Wednesday, February 08, 2006


RegimeChangeIran is reporting that on Monday night, Hasan Mohammadi, an activist member of the Tehran bus drivers union was arrested.

His crime?

Publicising the Iranian government's ruthless actions against his fellow union members to the international media. From Iran Press News, translated by Banafsheh Zand-Bonazzzi:
Based on published reports, Hasan Mohammadi, an activist member of the Bus drivers union was arrested at midnight on Monday, February 6th. The Islamic regimes security forces stormed Mohammadis' mothers house via the roof and breaking the door down arrested Mohammadi. The house was then surrounded by dozens of security forces for hours. Since December 22nd when the Tehran bus driver’s union members were arrested, Mohammadi had spent all his time contacting international media to report on the plight of his fellow union members.

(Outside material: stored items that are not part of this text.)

(** * Process simulator of the BPMN analysis agent (agent3.ts)

    A shallow embedding of the discrete-event simulator and of the metrics
    aggregator of [ProcessSimulationAgent]:

    - [applyScenarioModifications], [simulateCase], [simulateProcess],
    - [calculatePerformanceMetrics], [calculateWaitingTimes], [median],

    and of what surrounds them in the same file: [parsePercentage], the
    exported [simulateProcess] that runs the scenarios one after the other,
    and the retry wrapper [withRetry] with [generateContent] on top of it.

    JavaScript numbers are IEEE 754 binary64 values; they are modelled by
    Rocq's primitive [float], which is the same format with the same
    rounding, so that not-a-number and infinite results are those of the
    program.  A [Date] is modelled by its time value (milliseconds since the
    epoch, or NaN for an invalid date).  [Math.random] is modelled by a
    stream of draws [nat -> float] and a counter of the draws consumed.
    Objects used as dictionaries are finite maps over their own properties.
    What a plain object answers for a name that it inherits from
    [Object.prototype] ([Js.inherited]) is modelled where the program
    depends on it: assigning to [__proto__] creates no property
    ([initResources]), and [push] on an inherited name throws
    ([Call.calculateWaitingTimes]).  Case ids are integers, as the loop of
    [simulateProcess] produces them.  The [async] functions contain
    no suspension point that matters: they are modelled as plain calls. *)

From Stdlib Require Import ZArith List String Bool Lia Floats.
From stdpp Require Import base gmap sets list strings.

Local Open Scope string_scope.
Local Open Scope list_scope.
Local Open Scope Z_scope.

(** ** JavaScript numbers *)

Module Js.

  (** ToBoolean on a number: [0], [-0] and [NaN] are falsy. *)
Definition truthy (x : float) : bool :=
    negb (PrimFloat.is_zero x || PrimFloat.is_nan x).

  (** [a || b] on numbers. *)
Definition or_num (a b : float) : float := if truthy a then a else b.

  (** ToBoolean on [string | null]: [null] and the empty string are falsy. *)
Definition truthy_str (s : option string) : bool :=
    match s with
    | None => false
    | Some s => negb (String.eqb s "")
    end.

  (** The number of a non-negative integer below [2^53] (an array length). *)
Definition of_nat (n : nat) : float :=
    PrimFloat.of_uint63 (Uint63.of_Z (Z.of_nat n)).

Definition of_Z (z : Z) : float :=
    if z <? 0 then (- PrimFloat.of_uint63 (Uint63.of_Z (- z)))%float
    else PrimFloat.of_uint63 (Uint63.of_Z z).

  (** Truncation toward zero of a finite number (ToIntegerOrInfinity): a
      number [m * 2^e] with [e >= 0] is an integer already; otherwise the
      mantissa is shifted right, which leaves an integer below [2^53]. *)
Definition trunc (x : float) : float :=
    match Prim2SF x with
    | S754_finite s m e =>
        if 0 <=? e then x
        else
          let q := PrimFloat.of_uint63 (Uint63.of_Z (Z.shiftr (Z.pos m) (- e))) in
          if s then (- q)%float else q
    | _ => x
    end.

  (** TimeClip: the time value kept by [new Date(v)]. *)
Definition TimeClip (v : float) : float :=
    if negb (PrimFloat.is_finite v) then PrimFloat.nan
    else if (8.64e15 <? PrimFloat.abs v)%float then PrimFloat.nan
    else (trunc v + 0)%float.

  (** [new Date(v)] for a number or a [Date] [v]. *)
Definition new_Date (v : float) : float := TimeClip v.

  (** [Math.min(...xs)] and [Math.max(...xs)]: NaN is contagious, [-0] is
      below [+0], and the empty spread gives [+Infinity] / [-Infinity]. *)
Definition min2 (a b : float) : float :=
    if PrimFloat.is_nan a || PrimFloat.is_nan b then PrimFloat.nan
    else if (a <? b)%float then a
    else if (b <? a)%float then b
    else if PrimFloat.get_sign a then a else b.

Definition max2 (a b : float) : float :=
    if PrimFloat.is_nan a || PrimFloat.is_nan b then PrimFloat.nan
    else if (a <? b)%float then b
    else if (b <? a)%float then a
    else if PrimFloat.get_sign a then b else a.

Definition Math_min (xs : list float) : float :=
    fold_left min2 xs PrimFloat.infinity.

Definition Math_max (xs : list float) : float :=
    fold_left max2 xs PrimFloat.neg_infinity.

  (** [xs.reduce((a, b) => a + b, 0)]. *)
Definition sum (xs : list float) : float :=
    fold_left PrimFloat.add xs 0%float.

  (** [Array.prototype.sort(cmp)]: a stable sort.  [after x y] says that the
      comparator puts [x] after [y] ([cmp(x, y) > 0]); a NaN comparison
      counts as [+0].  For a consistent comparator the result is the one
      stable ordering, whatever the engine's algorithm.  Where NaN
      comparisons make the comparator inconsistent on the array, the
      language leaves the order to the engine: [sort] then gives one
      permutation of the array, which need not be the engine's.  What is
      stated below of a sorted array either holds of every permutation or
      is stated of an array on which the comparator is consistent. *)
Section Sort.
Context {A : Type} (after : A -> A -> bool).

Fixpoint insert_sorted (x : A) (l : list A) : list A :=
      match l with
      | [] => [x]
      | y :: l' => if after x y then y :: insert_sorted x l' else x :: y :: l'
      end.

Fixpoint sort (l : list A) : list A :=
      match l with
      | [] => []
      | x :: l' => insert_sorted x (sort l')
      end.
End Sort.

  (** The property names that every plain object inherits from
      [Object.prototype]: for them [o[name]] is a function or, for
      [__proto__], the prototype itself, although [o] has no such property
      of its own. *)
Definition inherited (name : string) : bool :=
    existsb (String.eqb name)
      ["constructor"; "__defineGetter__"; "__defineSetter__"; "hasOwnProperty";
       "__lookupGetter__"; "__lookupSetter__"; "isPrototypeOf";
       "propertyIsEnumerable"; "toString"; "valueOf"; "__proto__";
       "toLocaleString"].

  End Js.

(** ** Data model (the interfaces of agent3.ts) *)

Module ActivityDuration.
Record t := mk { min : float; max : float; unit : string }.
End ActivityDuration.

Inductive ActivityType := task | decision | parallel | approval.

Module ProcessActivity.
Record t := mk {
    id : string;
    name : string;
    type : ActivityType;
    performer : string;
    duration : ActivityDuration.t;
    cost : float;
    resources : float;
    probability : float
  }.
End ProcessActivity.
(** ** The search of [script.js] *)

Lemma closestSegment_range (bottom : Point.t) (points : list Point.t) :
  forall (i : Z) (minDistance : option R) (index : Z),
    let r := Script.closestSegment bottom i points minDistance index in
    r = index \/ (i <= r <= i + Z.of_nat (List.length points) - 2)%Z.
Proof.
  induction points as [|p1 rest IH]; intros i m index; [now left|].
  destruct rest as [|p2 rest]; [now left|].
  cbv zeta.
  change (Script.closestSegment bottom i (p1 :: p2 :: rest) m index)
    with (let distance :=
            Script.distanceToLineSegment (Point.x bottom) (Point.y bottom)
              (Point.x p1) (Point.y p1) (Point.x p2) (Point.y p2) in
          if Script.below distance m
          then Script.closestSegment bottom (i + 1) (p2 :: rest)
                 (Some distance) i
          else Script.closestSegment bottom (i + 1) (p2 :: rest) m index).
  cbv zeta. destruct (Script.below _ m).
  - pose proof (IH (i + 1)%Z
                  (Some (Script.distanceToLineSegment (Point.x bottom)
                           (Point.y bottom) (Point.x p1) (Point.y p1)
                           (Point.x p2) (Point.y p2))) i) as H.
    cbv zeta in H. cbn [List.length] in *. right. lia.
  - pose proof (IH (i + 1)%Z m index) as H.
    cbv zeta in H. cbn [List.length] in *. destruct H; [now left|right; lia].
Qed.

(** The search of [script.js] too stops at the last stored point: with two
    points or more, the segment it settles on starts at one of the indices
    0 to [moonPoints.length - 2]. *)
Lemma script_closestSegmentIndex_range (g : Game) :
  (2 <= List.length (moonPoints g))%nat ->
  (0 <= Script.closestSegmentIndex g
   <= Z.of_nat (List.length (moonPoints g)) - 2)%Z.
Proof.
  intros L. unfold Script.closestSegmentIndex.
  assert (E : List.length (Script.rotatedPoints g) = List.length (moonPoints g))
    by apply length_map.
  rewrite <- E in *.
  destruct (Script.rotatedPoints g) as [|p1 [|p2 rest]];
    [cbn in L; lia | cbn in L; lia |].
  change (Script.closestSegment (Script.spacecraftBottom g) 0
            (p1 :: p2 :: rest) None (-1))
    with (Script.closestSegment (Script.spacecraftBottom g) (0 + 1)
            (p2 :: rest)
            (Some (Script.distanceToLineSegment
                     (Point.x (Script.spacecraftBottom g))
                     (Point.y (Script.spacecraftBottom g))
                     (Point.x p1) (Point.y p1) (Point.x p2) (Point.y p2)))
            0).
  pose proof (closestSegment_range (Script.spacecraftBottom g) (p2 :: rest)
                (0 + 1)%Z
                (Some (Script.distanceToLineSegment
                         (Point.x (Script.spacecraftBottom g))
                         (Point.y (Script.spacecraftBottom g))
                         (Point.x p1) (Point.y p1) (Point.x p2) (Point.y p2)))
                0%Z) as H.
  cbv zeta in H. cbn [List.length] in *. lia.
Qed.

The latest reports show that the Assembly of Provisions of the Province, which is in charge of investigating the working conditions of more than 200 protesting activist workers, has not as of yet taken any action to evaluate the bus drivers’ concerns. As a result the hundreds of bus drivers who are on strike and are now even being incarcerated in Evin Prison for protesting, have gone on hunger strike. Many of the incarcerated workers are being held in ward 240 of said prison and are under interrogation and severe torture while others have been transferred to ward 209 of the criminal Ministry of Intelligence and Security.
I must admit I've been slack and should have posted on this before, but LabourStart are running a campaign to pressure the Iranian regime to release the imprisoned strikers:
Beginning on Friday, 27 January, security forces in Iran began arresting hundreds of striking bus workers in Teheran, including the leadership of the union. Workers are also being intimidated into signing pledges to give up strike and protest actions or risk being fired. The management of the company and the company's Islamic Council worked hand in hand with the security forces to help identify the workers and assist in the arrests. Union officials said the brutality of the security forces was indescribable. The wives and children of some union executive members were also arrested, but later released. They were taken out of bed and beaten up during raids on Friday night. The beatings continued in detention.

On Saturday, as the workers arrived at the picket lines, they were rounded up. Many were verbally abused, threatened and beaten up to force them to drive the buses. Those who refused were taken away. The majority of the detainees are now in the high security Evin Prison, which is notorious for the torture and execution of thousands of political prisoners.

In arresting these workers, the Iranian government is in violation of ILO core conventions and the Universal Declaration of Human Rights, and deserves to be condemned by the entire world. Please add your name to the thousands who are sending a loud and clear message to President Ahmadinejad -- free the jailed workers now!
You can read more about the background to this flagrant abuse of workers' rights here and join the campaign by sending a letter to a certain Mr Ahmadinejad here.

Sure, letters to a conspiracy theory-ridden madman aren't going to change the world on their own. But they're part of a broader strategy. A strategy that involves helping get information via the internet to Iranian dissidents, not only about the world news and politics that the current regime deems too impalatable for common consumption, but also messages of support.

Currently dissidents are playing online cat-and-mouse with the Iranian authorities: no sooner does one objectionable website get blocked or shut down than another pops up in its place. This tactic has resulted in Iranian bloggers making Farsi the second most common blogging language.

With the US having spent only a measly $4million on pro-democracy programs for Iran, well publicised web-based initiatives, even if they provide only minimal assistance to active Iranian dissidents, may convince our governments that they really ought to be doing (and spending) more to foment democratic change in Iran.

Webgardian is reporting that roughly 60 blogs are backing the strikers and to show their support are putting the bus syndicate's logo on their blogs. Add another one to that list.